Im Falle von Traffic-Countern ist es falsch, dass man diesen Zugriff auf die Logfiles gewähren muss. Meist reicht es, eine Grafik oder ein Skript vom Server des Anbieters auf den eigenen Seiten einzubinden.
Es ist leider gängige Praxis im Web, dass Seiten nach einiger Zeit verschwinden. Dazu passt natürlich auch die Verwendung von Wegwerf-URLs. Bei wissenschaftlichen Arbeiten hat dies zur Folge, dass häufig Web-Seiten ausgedruckt und im Anhang beigeheftet werden, weil die Verfasser nicht darauf vertrauen können, dass die betreffenden Dokumente später noch online stehen. Im Vergleich zu allem, was unter einer ISBN oder ISSN im Print publiziert wird, haben Informationen im Web relativ wenig Bestand – in vielen Fällen ist das ein Problem.
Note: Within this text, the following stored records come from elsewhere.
(** Over [k] runs either a call goes or the calls tried cannot be removed. *)
Lemma shrink_loop_pass k : ∀ runs i included idx, fails included = true → (∀ j, stop j = false) →
  (∃ kept, shrink_loop pure_check n stop (k + runs) i included idx = Some kept ∧ minimal kept) ∨
  (∃ included' i' idx' k', shrink_loop pure_check n stop (k + runs) i included idx =
      shrink_loop pure_check n stop (k' + runs) i' included' idx' ∧
    fails included' = true ∧ included' ⊂ included ∧ (idx < n → idx' < n)) ∨
  (∃ i', shrink_loop pure_check n stop (k + runs) i included idx =
      shrink_loop pure_check n stop runs i' included (Nat.iter k (next_call n) idx) ∧
    ∀ j, j < k → stuck included (Nat.iter j (next_call n) idx)).
Proof.
  induction k as [|k IH]; intros runs i included idx Hf Hstop.
  { right. right. exists i. split; [done|]. lia. }
  change (S k + runs) with (S (k + runs)). rewrite shrink_loop_unfold, Hstop by done.
  destruct (shrink_once_cases included idx Hf) as [Hf' Hcase].
  assert (idx < n → next_call n idx < n) as Hnext by (unfold next_call; case_bool_decide; lia).
  destruct (fails (included ∖ {[idx]}) && bool_decide (size (included ∖ {[idx]}) = 1)) eqn:Hb.
  - apply andb_true_iff in Hb as [Hb1 Hb2%bool_decide_eq_true]. left. eexists. split; [done|left].
    unfold shrink_once. by rewrite Hb1.
  - destruct Hcase as [[-> Hstuck]|Hlt].
    + destruct (IH runs (S i) included (next_call n idx) Hf Hstop)
        as [?|[(inc' & i' & idx' & k' & -> & ? & ? & ?)|(i' & -> & Hall)]]; [by left|right; left|right; right].
      * exists inc', i', idx', k'. split_and!; auto.
      * exists i'. split; [by rewrite <- Nat.iter_succ_r|]. intros [|j] Hj; [done|].
        rewrite Nat.iter_succ_r. apply Hall. lia.
    + right. left. exists (shrink_once included idx), (S i), (next_call n idx), k. by split_and!.
Qed.

Lemma shrink_loop_stable runs : ∀ i included idx, fails included = true →
  (∀ j, stop j = false) → (∀ j, j < n → stuck included j) → idx < n →
  ∃ kept, shrink_loop pure_check n stop runs i included idx = Some kept ∧ minimal kept.
Proof.
  induction runs as [|runs IH]; intros i included idx Hf Hstop Hall Hidx.
  { exists included. by split; [|right]. }
  rewrite shrink_loop_unfold, Hstop by done.
  rewrite (shrink_once_stuck included idx Hf (Hall idx Hidx)).
  destruct (_ && _); [exists included; by split; [|right]|]. apply IH; [done..|].
  unfold next_call. case_bool_decide; lia.
Qed.

(** [size] rounds over all calls are enough. *)
Lemma shrink_loop_minimal m : ∀ runs i included idx, size included ≤ m → m * n ≤ runs → idx < n →
  fails included = true → (∀ j, stop j = false) →
  ∃ kept, shrink_loop pure_check n stop runs i included idx = Some kept ∧ minimal kept.
Proof.
  induction m as [|m IH]; intros runs i included idx Hm Hruns Hidx Hf Hstop.
  { apply shrink_loop_stable; [done..| |done]. intros j _ Hj.
    assert (size included = 0) as H0 by lia. apply size_empty_inv in H0. by apply H0, not_elem_of_empty in Hj. }
  assert (runs = n + (runs - n)) as -> by lia.
  destruct (shrink_loop_pass n (runs - n) i included idx Hf Hstop)
    as [?|[(inc' & i' & idx' & k' & -> & Hf' & Hsub & Hi')|(i' & -> & Hall)]]; [done| |].
  - apply IH; [|lia|by apply Hi'|done|done].
    pose proof (subset_size inc' included Hsub). lia.
  - apply shrink_loop_stable; [done..| |].
    + intros j Hj. specialize (Hall ((j + n - idx) mod n)). rewrite next_call_mod in Hall by done.
      assert ((idx + (j + n - idx) mod n) mod n = j) as Heq.
      { rewrite Nat.Div0.add_mod_idemp_r. replace (idx + (j + n - idx)) with (j + 1 * n) by lia.
        rewrite Nat.Div0.mod_add. by apply Nat.mod_small. }
      rewrite Heq in Hall. apply Hall. apply Nat.mod_upper_bound. lia.
    + rewrite next_call_mod by done. apply Nat.mod_upper_bound. lia.
Qed.
End loop.

(** ** [shrink_sequence] *)
(** The check of a candidate sequence as a function. *)
Definition checks e calls (fail_on_revert after : bool) (fails applied : gset nat → bool) : Prop :=
  ∀ included, check_sequence e calls (current (length calls) included) fail_on_revert after =
    Some (Ok (negb (fails included), applied included)).

Lemma filter_all {A} (P : A → Prop) `{!∀ x, Decision (P x)} (l : list A) :
  (∀ x, x ∈ l → P x) → filter P l = l.
Proof.
  induction l as [|x l IH]; intros Hl; [done|]. rewrite filter_cons_True by (apply Hl; left).
  f_equal. apply IH. intros y Hy. apply Hl. by right.
Qed.

Lemma current_saturated n : current n (saturated n) = seq 0 n.
Proof.
  apply filter_all. intros i Hi. unfold saturated. rewrite elem_of_set_seq. apply elem_of_seq in Hi. lia.
Qed.

Lemma shrink_loop_ext check check' n stop runs : (∀ x, check x = check' x) →
  ∀ i included idx, shrink_loop check n stop runs i included idx = shrink_loop check' n stop runs i included idx.
Proof.
  intros Hc. induction runs as [|runs IH]; intros i included idx; [done|]. cbn [shrink_loop].
  rewrite Hc. destruct (stop i); [done|]. destruct (check' _) as [[[[] ?]|err]|]; cbn; [|..|done].
  - by rewrite IH.
  - case_bool_decide; [done|by rewrite IH].
  - by rewrite IH.
Qed.

(** Running the transactions themselves. *)
Fixpoint run_calls (fail_on_revert : bool) (txs : list Tx) e : result Error (Executor * bool) :=
  match txs with
  | [] => Ok (e, true)
  | tx :: txs =>
      match execute_tx e tx with
      | Err err => Err err
      | Ok (e, call_result) =>
          let e := commit e call_result in
          if reverted call_result && fail_on_revert &&
             negb (bool_decide (call_output call_result = MAGIC_ASSUME))
          then Ok (e, false)
          else run_calls fail_on_revert txs e
      end
  end.
(* ===== verification/MultiForkProofs.v ===== *)
(** * The handler of forks: identifiers are unique, requests are answered

    An identifier is the rendering of an endpoint, a block and the numbers of
    [inc_senders]; renderings are injective ([render_inj]).  The invariant
    [ids_ok] relates the identifiers in use to the counters, so that the next
    one is always new.  Every sender is answered once or still waits. *)
From stdpp Require Import base list gmap strings.
From Stdlib Require Import ZArith Lia Ascii.
From Stdlib Require Hexadecimal HexadecimalString HexadecimalN.
From Stdlib Require Decimal DecimalString DecimalN.
From S2P Require Import Prelude MultiFork.
#[local] Open Scope list_scope.

#[local] Arguments String.append !_ _ / : simpl nomatch.

(** ** Strings with a separator *)
Fixpoint lacks (c : ascii) (s : string) : Prop :=
  match s with EmptyString => True | String a s => a ≠ c ∧ lacks c s end.

Lemma lacks_app c s t : lacks c (s +:+ t) ↔ lacks c s ∧ lacks c t.
Proof. induction s as [|a s IH]; simpl; [tauto|]. rewrite IH. tauto. Qed.

(** A string splits in one way at its last, and at its first, separator. *)
Lemma split_at_last c s1 s2 t1 t2 :
  lacks c t1 → lacks c t2 → s1 +:+ String c t1 = s2 +:+ String c t2 → s1 = s2 ∧ t1 = t2.
Proof.
  intros H1 H2. revert s2. induction s1 as [|a s1 IH]; intros [|b s2]; simpl; intros [=]; subst.
  - done.
  - apply lacks_app in H1 as [_ []]. done.
  - apply lacks_app in H2 as [_ []]. done.
  - by destruct (IH s2) as [-> ->].
Qed.
Lemma split_at_first c s1 s2 t1 t2 :
  lacks c s1 → lacks c s2 → s1 +:+ String c t1 = s2 +:+ String c t2 → s1 = s2 ∧ t1 = t2.
Proof.
  revert s2. induction s1 as [|a s1 IH]; intros [|b s2]; simpl; intros H1 H2 [=]; subst;
    try tauto.
  destruct (IH s2) as [-> ->]; tauto.
Qed.

(** ** Numbers as strings *)
Lemma hex_lacks n c : c = "@"%char ∨ c = "-"%char → lacks c (lower_hex n).
Proof.
  intros Hc. unfold lower_hex. induction (N.to_hex_uint (Z.to_N n)); simpl; try done;
    (split; [destruct Hc as [-> | ->]; discriminate|done]).
Qed.
Lemma decimal_lacks n c : c = "@"%char ∨ c = "-"%char → lacks c (decimal n).
Proof.
  intros Hc. unfold decimal. induction (N.to_uint (Z.to_N n)); simpl; try done;
    (split; [destruct Hc as [-> | ->]; discriminate|done]).
Qed.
Bei TinyURL missfällt mir noch eine andere Sache: Ähnlich wie diverse Versuche zur Einführung von „Real Names“ höhlen sie die öffentliche Infrastruktur des DNS aus. Sie schalten ihm einen eigenen (proprietären) Namensraum zur Beschreibung von Internet-Ressourcen vor.
Mag sein, dass ich damit einen puristischen Standpunkt vertrete und das Web sich in der Praxis nicht nach solchen idealen Regeln entwickelt, sondern eher wie ein Ökosystem. Interessant fand ich den Hinweis, dass Seiten über Tiny URLS einen höheren PageRank erzielen können als unter ihrer DNS-abgeleiteten Adresse – offenbar deshalb, weil die Domäne des proprietären Verzeichnisdienstes bei Google gut abschneidet.